### WHAT YOU WILL DO:
Transcribe every record exactly, omitting none.

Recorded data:
========================

(** [AddSegmentFromBinaryLabelmapRepresentation]: a new segment of the given
    name, its labelmap the given image, after the segments there are. *)
Definition AddSegmentFromBinaryLabelmapRepresentation
    (self : node_ref) (img : vtkImageData) (name : string) : M unit :=
  s ← get_segmentation self;
  put_node self (Segmentation
    (SegmentationNode (sgn_Name s) (ReferenceImageGeometry s)
       (sgn_DisplayNode s) (Segments s ++ [Segment name img]))).

End slicer.

(** Python's [for x in xs: body]. *)
Fixpoint for_each {A} (xs : list A) (body : A → M unit) : M unit :=
  match xs with
  | [] => mret tt
  | x :: xs' => body x ;; for_each xs' body
  end.

(** ** The program *)

(** The two assertions of the conversion, as their tracebacks show them. *)
Definition contiguity_condition : string := "array.flags.c_contiguous".
Definition roundtrip_condition : string :=
  "np.issubdtype(array.dtype, arr_dtype) or array.dtype == np.dtype(arr_dtype)".

Section image_utils.
Context `{vtk.NumpySupport}.

(** [create_image_data_from_numpy_array(array, oriented, copy=True)];
    [copy = None] is the call that leaves the argument out. *)
Definition create_image_data_from_numpy_array
    (array : ndarray) (oriented : bool) (copy : option bool) : M vtkImageData :=
  let copy := default true copy in
  if decide (length (shape array) ≠ 2) then
    mthrow (ValueError ("2D array was expected; got "
                        +:+ pretty (length (shape array)) +:+ "D array"))
  else
  vtk_type ← lift (vtk.get_vtk_array_type (dtype array));
  py_assert contiguity_condition (c_contiguous array);;
  vtk_array ← vtk.CreateDataArray vtk_type;
  vtk_array ← vtk.SetNumberOfComponents vtk_array 1;
  vtk_array ← vtk.SetNumberOfTuples vtk_array (np.size array);
  let arr_dtype := vtk.get_numpy_array_type vtk_type in
  py_assert roundtrip_condition
    (np.issubdtype (dtype array) arr_dtype
     || bool_decide (dtype array = arr_dtype));;
  array_flat ← np.ravel array;
  n ← np.len array_flat;
  vtk_array ← vtk.SetVoidArray vtk_array array_flat n 1;
  vtk_array ← (if copy then
                 copy ← vtk.NewInstance vtk_array;
                 vtk.DeepCopy copy vtk_array
               else mret vtk_array);
  imageData ← (if oriented then slicer.new_vtkOrientedImageData
               else vtk.new_vtkImageData);
  imageData ← vtk.SetDimensions imageData
                [shape array !!! 0; shape array !!! 1; 1];
  imageData ← vtk.SetScalars imageData vtk_array;
  mret imageData.

(** [create_volume_node_from_numpy_array(array, ijk_to_ras_directions, node_name)]. *)
Definition create_volume_node_from_numpy_array
    (array : ndarray) (ijk_to_ras_directions : matrix) (node_name : string)
    : M node_ref :=
  imageData ← create_image_data_from_numpy_array array false None;
  volumeNode ← slicer.AddNewNodeByClass "vtkMRMLScalarVolumeNode" node_name;
  slicer.SetOrigin volumeNode [0%Q; 0%Q; 0%Q];;
  slicer.SetSpacing volumeNode [1%Q; 1%Q; 1%Q];;
  slicer.SetIJKToRASDirections volumeNode ijk_to_ras_directions;;
  slicer.SetAndObserveImageData volumeNode imageData;;
  slicer.CreateDefaultDisplayNodes volumeNode;;
  defaultStorageNode ← slicer.CreateDefaultStorageNode volumeNode;
  slicer.UnRegister defaultStorageNode;;
  mret volumeNode.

========================

### ANSWER BOX:
(** [AddSegmentFromBinaryLabelmapRepresentation]: a new segment of the given
    name, its labelmap the given image, after the segments there are. *)
Definition AddSegmentFromBinaryLabelmapRepresentation
    (self : node_ref) (img : vtkImageData) (name : string) : M unit :=
  s ← get_segmentation self;
  put_node self (Segmentation
    (SegmentationNode (sgn_Name s) (ReferenceImageGeometry s)
       (sgn_DisplayNode s) (Segments s ++ [Segment name img]))).

End slicer.

(** Python's [for x in xs: body]. *)
Fixpoint for_each {A} (xs : list A) (body : A → M unit) : M unit :=
  match xs with
  | [] => mret tt
  | x :: xs' => body x ;; for_each xs' body
  end.

(** ** The program *)

(** The two assertions of the conversion, as their tracebacks show them. *)
Definition contiguity_condition : string := "array.flags.c_contiguous".
Definition roundtrip_condition : string :=
  "np.issubdtype(array.dtype, arr_dtype) or array.dtype == np.dtype(arr_dtype)".

Section image_utils.
Context `{vtk.NumpySupport}.

(** [create_image_data_from_numpy_array(array, oriented, copy=True)];
    [copy = None] is the call that leaves the argument out. *)
Definition create_image_data_from_numpy_array
    (array : ndarray) (oriented : bool) (copy : option bool) : M vtkImageData :=
  let copy := default true copy in
  if decide (length (shape array) ≠ 2) then
    mthrow (ValueError ("2D array was expected; got "
                        +:+ pretty (length (shape array)) +:+ "D array"))
  else
  vtk_type ← lift (vtk.get_vtk_array_type (dtype array));
  py_assert contiguity_condition (c_contiguous array);;
  vtk_array ← vtk.CreateDataArray vtk_type;
  vtk_array ← vtk.SetNumberOfComponents vtk_array 1;
  vtk_array ← vtk.SetNumberOfTuples vtk_array (np.size array);
  let arr_dtype := vtk.get_numpy_array_type vtk_type in
  py_assert roundtrip_condition
    (np.issubdtype (dtype array) arr_dtype
     || bool_decide (dtype array = arr_dtype));;
  array_flat ← np.ravel array;
  n ← np.len array_flat;
  vtk_array ← vtk.SetVoidArray vtk_array array_flat n 1;
  vtk_array ← (if copy then
                 copy ← vtk.NewInstance vtk_array;
                 vtk.DeepCopy copy vtk_array
               else mret vtk_array);
  imageData ← (if oriented then slicer.new_vtkOrientedImageData
               else vtk.new_vtkImageData);
  imageData ← vtk.SetDimensions imageData
                [shape array !!! 0; shape array !!! 1; 1];
  imageData ← vtk.SetScalars imageData vtk_array;
  mret imageData.

(** [create_volume_node_from_numpy_array(array, ijk_to_ras_directions, node_name)]. *)
Definition create_volume_node_from_numpy_array
    (array : ndarray) (ijk_to_ras_directions : matrix) (node_name : string)
    : M node_ref :=
  imageData ← create_image_data_from_numpy_array array false None;
  volumeNode ← slicer.AddNewNodeByClass "vtkMRMLScalarVolumeNode" node_name;
  slicer.SetOrigin volumeNode [0%Q; 0%Q; 0%Q];;
  slicer.SetSpacing volumeNode [1%Q; 1%Q; 1%Q];;
  slicer.SetIJKToRASDirections volumeNode ijk_to_ras_directions;;
  slicer.SetAndObserveImageData volumeNode imageData;;
  slicer.CreateDefaultDisplayNodes volumeNode;;
  defaultStorageNode ← slicer.CreateDefaultStorageNode volumeNode;
  slicer.UnRegister defaultStorageNode;;
  mret volumeNode.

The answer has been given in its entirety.